Would you please give all the lines below again, exactly as they stand?

▶

(* ===== verification/LoadRequests.v ===== *)
(** * Requests of the load generator ([src/services/api/load_test_executor.py], without metrics and workers)

    Dynamic templates, destinations, headers, responses with their redaction, the pinned
    connection and the login.  The network and the random source are arguments. *)
From stdpp Require Import gmap strings pretty.
From S2P Require Import Prelude PyDict PyText Protocol Retry Templates WorkflowSchemas Json Urls Files LoadAuth LoadTests Agent HttpAdapter.
Open Scope string_scope.
Open Scope list_scope.

(** ** Dynamic templates *)

(** [secrets], [uuid4] and [time.time] in microseconds. *)
Class Entropy (R : Type) := { randbelow : Z -> M R Z; uuid4 : M R uuid; wall_clock : M R Z }.

Definition template_invalid {S A} : M S A := raise (WorkflowExecutionError "a dynamic template is invalid").

(** A match of [_DYNAMIC_TEMPLATE] at the start of a text: the expression and the rest.
    No brace occurs in an expression, so that its end is the next brace. *)
Definition is_alnum (c : Ascii.ascii) : bool := is_alpha c || is_digit c.
Definition open_paren : Ascii.ascii := Ascii.ascii_of_N 40.
Definition close_paren : Ascii.ascii := Ascii.ascii_of_N 41.
Definition is_brace (c : Ascii.ascii) : bool := (code c =? 123)%N || (code c =? 125)%N.
Definition name_ok (name : string) : bool :=
  match name with String c r => is_alpha c && all_chars is_alnum r | EmptyString => false end.
(** The expression is a name, or a name with at most 128 characters in parentheses. *)
Definition expression_ok (text : string) : bool :=
  let '(name, rest) := span is_alnum text in
  name_ok name
  && match rest with
     | EmptyString => true
     | String c arguments =>
         Ascii.eqb c open_paren && ends_with ")" arguments && (String.length arguments <=? 129)%nat
     end.
Definition dynamic_at (s : string) : option (string * string) :=
  match drop_prefix "{{$" s with
  | None => None
  | Some inner =>
      let '(expression, rest) := span (fun c => negb (is_brace c)) inner in
      if expression_ok expression then
        match drop_prefix "}}" rest with Some after => Some (expression, after) | None => None end
      else None
  end.
Definition whole_dynamic (s : string) : option string :=
  match dynamic_at s with Some (expression, EmptyString) => Some expression | _ => None end.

◀

ANSWER BELOW:
(* ===== verification/LoadRequests.v ===== *)
(** * Requests of the load generator ([src/services/api/load_test_executor.py], without metrics and workers)

    Dynamic templates, destinations, headers, responses with their redaction, the pinned
    connection and the login.  The network and the random source are arguments. *)
From stdpp Require Import gmap strings pretty.
From S2P Require Import Prelude PyDict PyText Protocol Retry Templates WorkflowSchemas Json Urls Files LoadAuth LoadTests Agent HttpAdapter.
Open Scope string_scope.
Open Scope list_scope.

(** ** Dynamic templates *)

(** [secrets], [uuid4] and [time.time] in microseconds. *)
Class Entropy (R : Type) := { randbelow : Z -> M R Z; uuid4 : M R uuid; wall_clock : M R Z }.

Definition template_invalid {S A} : M S A := raise (WorkflowExecutionError "a dynamic template is invalid").

(** A match of [_DYNAMIC_TEMPLATE] at the start of a text: the expression and the rest.
    No brace occurs in an expression, so that its end is the next brace. *)
Definition is_alnum (c : Ascii.ascii) : bool := is_alpha c || is_digit c.
Definition open_paren : Ascii.ascii := Ascii.ascii_of_N 40.
Definition close_paren : Ascii.ascii := Ascii.ascii_of_N 41.
Definition is_brace (c : Ascii.ascii) : bool := (code c =? 123)%N || (code c =? 125)%N.
Definition name_ok (name : string) : bool :=
  match name with String c r => is_alpha c && all_chars is_alnum r | EmptyString => false end.
(** The expression is a name, or a name with at most 128 characters in parentheses. *)
Definition expression_ok (text : string) : bool :=
  let '(name, rest) := span is_alnum text in
  name_ok name
  && match rest with
     | EmptyString => true
     | String c arguments =>
         Ascii.eqb c open_paren && ends_with ")" arguments && (String.length arguments <=? 129)%nat
     end.
Definition dynamic_at (s : string) : option (string * string) :=
  match drop_prefix "{{$" s with
  | None => None
  | Some inner =>
      let '(expression, rest) := span (fun c => negb (is_brace c)) inner in
      if expression_ok expression then
        match drop_prefix "}}" rest with Some after => Some (expression, after) | None => None end
      else None
  end.
Definition whole_dynamic (s : string) : option string :=
  match dynamic_at s with Some (expression, EmptyString) => Some expression | _ => None end.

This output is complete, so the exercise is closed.